Потом на время отпускать стало. Навертывалось тревожное: а вдруг опять начнет, и не жить ей.
Начала думать о себе, ворошить прошлое.
Ради чего вот умирает, на что понадобилось целый виток тащить, и без него бы обошлось. Не для себя она жила, все для Леонида. Сколь мужиков хороших замуж сватали — одной ей известно. Не пошла ради его. Что он знает, Леонид-то? Видит только то, что сверху лежит. А сколь раз она его выхаживала, от смерти выручала, то не знает. Что где хорошее перепадало, сама не ела, все ему, птенцу своему, тащила… Худо ли, хорошо ли — вырастила, выучила, хорошим человеком сделала. Сейчас только и звание — Леонид Иванович. А что не так, не по-ученому делала — теперь сам большой, как надо, так и поступай.

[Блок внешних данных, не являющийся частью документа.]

(** C5, as stated, fails: the first program the script starts is [date],
    which is not the version-control binary. *)
Lemma date_is_started_too :
  programs (log (run steady all_ok [] "/repo"))
  = "date" :: repeat git 8 /\
  ~ Forall (fun prog => prog = git)
           (programs (log (run steady all_ok [] "/repo"))).
Proof.
  assert (E : programs (log (run steady all_ok [] "/repo"))
              = "date" :: repeat git 8) by (vm_compute; reflexivity).
  split; [exact E|].
  rewrite E. intros F. apply Forall_inv in F. discriminate.
Qed.

(** C5 (amended): the external programs the script starts are [date], once
    and first, and then only [/usr/bin/git], at most eight times; [pwd] and
    [cd] are builtins of the shell. *)
Theorem external_programs_are_date_and_git {H : Type} (os : OS H)
    (ex : exits H) (h : H) (d : string) :
  exists n : nat,
    n <= 8 /\ programs (log (run os ex h d)) = "date" :: repeat git n.
Proof.
  destruct (run_shape os ex h d) as (L & _ & P).
  eexists. split; [|exact P].
  apply (pick_length (map ev_exit (cds (log (run os ex h d))))
                     (git_steps (stamp_of os h d))).
Qed.

(** C8 fails on the code: started in a directory whose name ends in a
    space, the script captures that name, but the unquoted [$temp_path]
    loses the space to word splitting, and all eight [git] commands run in
    the neighbouring directory. *)
Lemma trailing_space_runs_git_elsewhere :
  path_of "/tmp/w " = "/tmp/w " /\
  git_dirs (log (run spaced all_ok [] "/tmp/w ")) = repeat "/tmp/w" 8 /\
  ~ Forall (fun c => c = "/tmp/w ")
           (git_dirs (log (run spaced all_ok [] "/tmp/w "))).
Proof.
  assert (E : git_dirs (log (run spaced all_ok [] "/tmp/w "))
              = repeat "/tmp/w" 8) by (vm_compute; reflexivity).
  split; [vm_compute; reflexivity|].
  split; [exact E|].
  rewrite E. intros F. apply Forall_inv in F. discriminate.
Qed.

(** C9: a commit the script makes has the message ["code on "] followed by
    what [date] printed when the script started, on the host as it was
    then; and [date] is run once in the whole run. *)
Theorem commit_message_is_start_stamp {H : Type} (os : OS H) (ex : exits H)
    (h : H) (d : string) (msg : string) :
  In msg (commit_messages (log (run os ex h d))) ->
  msg = ("code on " ++ strip_newlines (stdout_of os h d ["date"]))%string /\
  count_occ string_dec (programs (log (run os ex h d))) "date" = 1.
Proof.
  intros I.
  destruct (run_shape os ex h d) as (_ & G & P).
  split.
  - unfold commit_messages in I. rewrite G in I.
    apply in_flat_map in I as (a & Ia & Im).
    apply pick_In in Ia. simpl in Ia.
    repeat (destruct Ia as [<-|Ia]; [simpl in Im; tauto || (destruct Im as [<-|[]]; reflexivity)|]).
    destruct Ia.
  - rewrite P.
    generalize (length (pick (map ev_exit (cds (log (run os ex h d))))
                             (git_steps (stamp_of os h d)))).
    intros n. rewrite count_occ_cons_eq by reflexivity.
    f_equal. apply count_occ_not_In.
    intros I'. apply repeat_spec in I'. discriminate.
Qed.
(** * Media tracker: article acquisition, date resolution and routing

    A shallow embedding of [Article_extraction_with_pagination.py]: the
    date helpers, the article fetcher, the paginated search and the
    tracker loop, with the properties of their decision logic.

    Conventions of the embedding.
    - Text is [string] (one character per byte); [lower] and [strip] are the
      ASCII parts of Python's [str.lower] and [str.strip].
    - Python's [None] is [None]; truthiness of a value used in an [if] is
      written out ([truthy], [truthy_opt]).
    - Everything the script obtains from outside (network, clock, the
      third-party parsers) is a field of the class [Externals]; calls that
      touch the network thread a world through. *)

From Stdlib Require Import ZArith Ascii String.
From stdpp Require Import base list gmap strings.

Local Open Scope Z_scope.

#[local] Set Warnings "-clear-no-such-hyp".

(** ** Python strings *)

Module PyStr.

(** [bool(s)] for a string. *)
Definition truthy (s : string) : bool :=
  match s with EmptyString => false | String _ _ => true end.

(** [bool(x)] for a value that is a string or [None]. *)
Definition truthy_opt (o : option string) : bool :=
  match o with Some s => truthy s | None => false end.

(** [x or y] on strings-or-[None]. *)
Definition or_else (x y : option string) : option string :=
  if truthy_opt x then x else y.

Definition lower_char (c : ascii) : ascii :=
  let n := nat_of_ascii c in
  if (Nat.leb 65 n && Nat.leb n 90)%bool then ascii_of_nat (n + 32) else c.

(** [s.lower()]. *)
Fixpoint lower (s : string) : string :=
  match s with
  | EmptyString => EmptyString
  | String c s' => String (lower_char c) (lower s')
  end.

(** [p in s]: [p] occurs in [s] as a contiguous substring. *)
Fixpoint contains (p s : string) : bool :=
  (String.prefix p s ||
   match s with
   | EmptyString => false
   | String _ s' => contains p s'
   end)%bool.

(** [sep.join(parts)]. *)
Fixpoint join (sep : string) (parts : list string) : string :=
  match parts with
  | [] => ""
  | [p] => p
  | p :: rest => p +:+ sep +:+ join sep rest
  end.

(** [s[:n]]. *)
Fixpoint take (n : nat) (s : string) : string :=
  match n, s with
  | S n', String c s' => String c (take n' s')
  | _, _ => ""
  end.

Definition is_space (c : ascii) : bool :=
  let n := nat_of_ascii c in
  ((Nat.leb 9 n && Nat.leb n 13) || (Nat.leb 28 n && Nat.leb n 32))%bool.

Fixpoint lstrip (s : string) : string :=
  match s with
  | String c s' => if is_space c then lstrip s' else s
  | EmptyString => EmptyString
  end.

Fixpoint rstrip (s : string) : string :=
  match s with
  | EmptyString => EmptyString
  | String c s' =>
      match rstrip s' with
      | EmptyString => if is_space c then EmptyString else String c EmptyString
      | r => String c r
      end
  end.

(** [s.strip()]. *)
Definition strip (s : string) : string := rstrip (lstrip s).

End PyStr.

(** ** Dates *)

(** A [datetime.datetime]: wall-clock fields and, when the value is
    timezone-aware, the UTC offset of its [tzinfo] in minutes. *)
Record datetime := mk_datetime {
  year : Z; month : Z; day : Z;
  hour : Z; minute : Z; second : Z;
  tzinfo : option Z
}.

(** A [datetime.date]. *)
Record date := mk_date { d_year : Z; d_month : Z; d_day : Z }.

(** [dt.date()]. *)
Definition date_of (dt : datetime) : date :=
  mk_date (year dt) (month dt) (day dt).

(** [a <= b] on dates. *)
Definition date_le (a b : date) : bool :=
  (d_year a <? d_year b)
  || ((d_year a =? d_year b)
      && ((d_month a <? d_month b)
          || ((d_month a =? d_month b) && (d_day a <=? d_day b)))).

(** [start <= d <= end]. *)
Definition in_range (start_date end_date d : date) : bool :=
  date_le start_date d && date_le d end_date.

Definition digit (n : Z) : ascii := ascii_of_nat (48 + Z.to_nat (n mod 10)).

Definition two_digits (n : Z) : string :=
  String (digit (n / 10)) (String (digit n) "").

Definition four_digits (n : Z) : string :=
  String (digit (n / 1000)) (String (digit (n / 100)) (two_digits n)).

(** The year as [%Y] prints it on the C library the script runs on:
    in decimal without padding, so with one to four digits for the years
    1 to 9999 a [datetime] has. *)
Definition year_digits (n : Z) : string :=
  if n <? 10 then String (digit n) ""
  else if n <? 100 then two_digits n
  else if n <? 1000 then String (digit (n / 100)) (two_digits n)
  else four_digits n.

(** [dt.strftime('%Y-%m-%d')]: the year unpadded, month and day with two
    digits each. *)
Definition strftime_ymd (dt : datetime) : string :=
  year_digits (year dt) +:+ "-" +:+ two_digits (month dt) +:+ "-"
    +:+ two_digits (day dt).

(** [_make_naive]: a timezone-aware value loses its [tzinfo]; the
    wall-clock fields stay. *)
Definition _make_naive (dt : datetime) : datetime :=
  match tzinfo dt with
  | Some _ =>
      mk_datetime (year dt) (month dt) (day dt)
                  (hour dt) (minute dt) (second dt) None
  | None => dt
  end.

(** [_make_naive] applied to a value that may be [None]. *)
Definition _make_naive_opt (o : option datetime) : option datetime :=
  _make_naive <$> o.

(** ** Classification *)

(** The taxonomy, in its declared order (a Python dict iterates in
    insertion order). *)
Definition CATEGORY_KEYWORDS : list (string * list string) :=
  [ ("Press Release", ["press release"; "announced"; "unveiled"; "launched"]);
    ("Jury", ["jury"; "judge"; "jury member"; "jury panel"; "jury appointment"]);
    ("Interviews",
      ["interview with"; "exclusive interview"; "spoke to"; "conversation with"]);
    ("Speaking Opportunity",
      ["keynote"; "fireside chat"; "panel discussion"; "session speaker";
       "speaker at"]);
    ("Article Commentary",
      ["quoted"; "commented"; "shared"; "according to"; "said"; "opinion"]);
    ("Brief Mentions",
      ["congratulations"; "appointed"; "wins"; "promotion"; "award";
       "linkedin update"]) ].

Она видела, что не любит он ее, а просто долг свой соблюдает — вот и приехал. И обидно Федоре до слез делалось, что умрет она, не понятая Леонидом. Ране все хотела поговорить, да гордость мешала, все она его за сопляка считала. Вот и теперь, хоть и учитель, а что он, больше Федоры жизнь понимает? В ее глазах и сейчас Ленька — сопливый, неопытный. Нет чтобы поговорить, совета попросить, поучиться, как жить-то, — так нет, гнет себе умника какого-то. А что такой стал — сама испотачила, жалела в ребятишках: сиротка. Что попросит — все исполняла. Какую покупку надо — брала, если по силам. Вот и испортился. Построже надо было держать.
Потом опять стала думать о себе. Прожила жизнь не хуже людей, никто не осудит.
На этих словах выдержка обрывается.